And the finding in that report was that I was a bad supervisor,
and Dawn was the problem that enraged these guys
because she was not a good coworker.
Okay.
And all these people involved,
even they interviewed people that were never even there,
but were part of the task force,
just couldn't stop praising the great work.
and personalities of these other guys.
Right.
Which we all knew was fault.
We all knew.
You just know, you know, and too many other people were coming and making, supporting Dawn's
allegations.
Well, well, that was going on to one task force officer who hit Dawn, shoved her.
He found out I was going to a New York Mets baseball game during this investigation.
And him and a couple other task force officers made it a point to go to that baseball game,
which was in Queens.
and it was on law enforcement appreciation night
and he confronted me at the game
and we got into a big argument cursing
and nose to nose we were going to fight
and it went on for a couple of seconds
and then it just stopped I walked away and left
and I reported it to my chief like this is what happened
this is going to be an off-duty incident
you know I'm going to get investigated
but so strange that it was
law enforcement appreciation night, there was a bunch of members from the New York City
task force office there who witnessed this, and one happened to be the chief of the whole
task force. So the next day, he made it a point to remove that task force officer from the
task force. And, but he was still able to work with them, but he couldn't be in the courthouse
anymore. It couldn't be in the office space. So the results come out about the
office culture investigation.
Right.
So now my chief is livid.
He's like, this is insane.
You know, first of all, I wasn't even there when these things were happened.
So how can I be a bad supervisor?
And when I did hear about it, I reported it, got involved and confronted the supervisor.
So my chief and the marshal then argue with the leadership from the marshal's headquarters.
And he's, you know, they go through the whole list of complaints.
So like, you investigated all this and went through this stuff and found nothing, nothing at all.
You're going to let this deputy marshal female tell you that somebody peed in her food.
Right.
And you're going to ignore it.
Well, one of the people on that telephone call said he didn't know about that.
And now that we bring that to his attention, he's going to instruct internal affairs to investigate that specific incident, just that one.
Right.
Not these are the ones that she had listed.
So you wait a month or two, internal affairs comes into the office, which they're terrible.
They're absolutely horrible.
They're the people that cannot get into the Warren squad.

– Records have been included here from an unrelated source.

Lemma wp_replace_links old new st (Q : Z -> olsr_state -> Prop) :
  NoDup (link_entry_head st) -> (forall q, q ∈ link_entry_head st -> is_Some (links st !! q)) ->
  (forall r ls, (forall q, ls !! q = (if decide (q ∈ link_entry_head st) then redirect old new <$> links st !! q else links st !! q)) ->
    Q r (set_links ls st)) ->
  wp (replace_neighbor_link_set old new) Q st.
Proof.
  intros Hnd Hall HQ. unfold replace_neighbor_link_set, OLSR_FOR_ALL_LINK_ENTRIES. wp_step. wp_step.
  apply (wp_foldM _ _ _ (fun rest r st' => exists l ls, link_entry_head st = l ++ rest /\ st' = set_links ls st /\
    forall q, ls !! q = (if decide (q ∈ l) then redirect old new <$> links st !! q else links st !! q))).
  - exists [], (links st). split; [done|]. split; [by destruct st|]. intros q. rewrite decide_False; [done|]. apply not_elem_of_nil.
  - intros q rest r st' (l & ls & El & -> & Hls). rewrite El in Hnd. apply NoDup_app in Hnd as (_ & Hd & _).
    assert (q ∉ l) as Hq by (intros Hin; apply (Hd q Hin); left).
    destruct (Hall q) as [x Hx]; [rewrite El; set_solver|].
    assert (ls !! q = Some x) as Hx' by (by rewrite Hls, decide_False).
    wp_step. eapply wp_get_link; [exact Hx'|].
    assert (forall ls', ls' !! q = Some (redirect old new x) -> (forall p, p <> q -> ls' !! p = ls !! p) ->
      exists l2 ls2, link_entry_head st = l2 ++ rest /\ set_links ls' st = set_links ls2 st /\
        forall p, ls2 !! p = (if decide (p ∈ l2) then redirect old new <$> links st !! p else links st !! p)) as Hdone.
    { intros ls' H1 H2. exists (l ++ [q]), ls'. rewrite <- app_assoc. split; [done|]. split; [done|]. intros p.
      destruct (decide (p = q)) as [->|Hn]; [by rewrite decide_True, Hx by set_solver|].
      rewrite H2, Hls by done. destruct (decide (p ∈ l)); [by rewrite decide_True by set_solver|by rewrite decide_False by set_solver]. }
    unfold redirect in Hdone. destruct (bool_decide_reflect (link_neighbor x = old)) as [E|E].
    + wp_step. eapply wp_upd_link; [exact Hx'|]. wp_step. simpl. apply (Hdone (<[q := set_link_neighbor new x]> ls)).
      * rewrite lookup_insert_eq. by rewrite decide_True.
      * intros p Hn. by rewrite lookup_insert_ne.
    + wp_step. apply (Hdone ls); [|done]. rewrite Hx'. by rewrite decide_False.
  - intros r st' (l & ls & El & -> & Hls). rewrite app_nil_r in El. subst l. by apply HQ.
Qed.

They're jealous, they're angry, you know, they're tools.
Right.
So they come in.
Now their first person they want to interview is the guy who tried to fight me at the baseball game, who's no longer on the task force.
So now we're a year after this all started from the office culture investigation.
And he comes in and they sit him down in internal affairs out in Long Island.
They come up and they ask them, you know, do you know why you're hearing?
He says no.
And they're like, well, does there anything you would like to tell us?
And he goes, yeah, I would.
He goes, Bobby Lediger is a racist.
He covers up crime.
He's the biggest problem in the task force.
This is a year later now.
This never came out during the office culture investigation.
I wasn't even mentioned.
Is this guy black or?
Oh, no.
He's Greek.
Okay.
From Long Island, white guy.
Right.
And we all hung out.
Like, we were all worked together, went out to the bars together.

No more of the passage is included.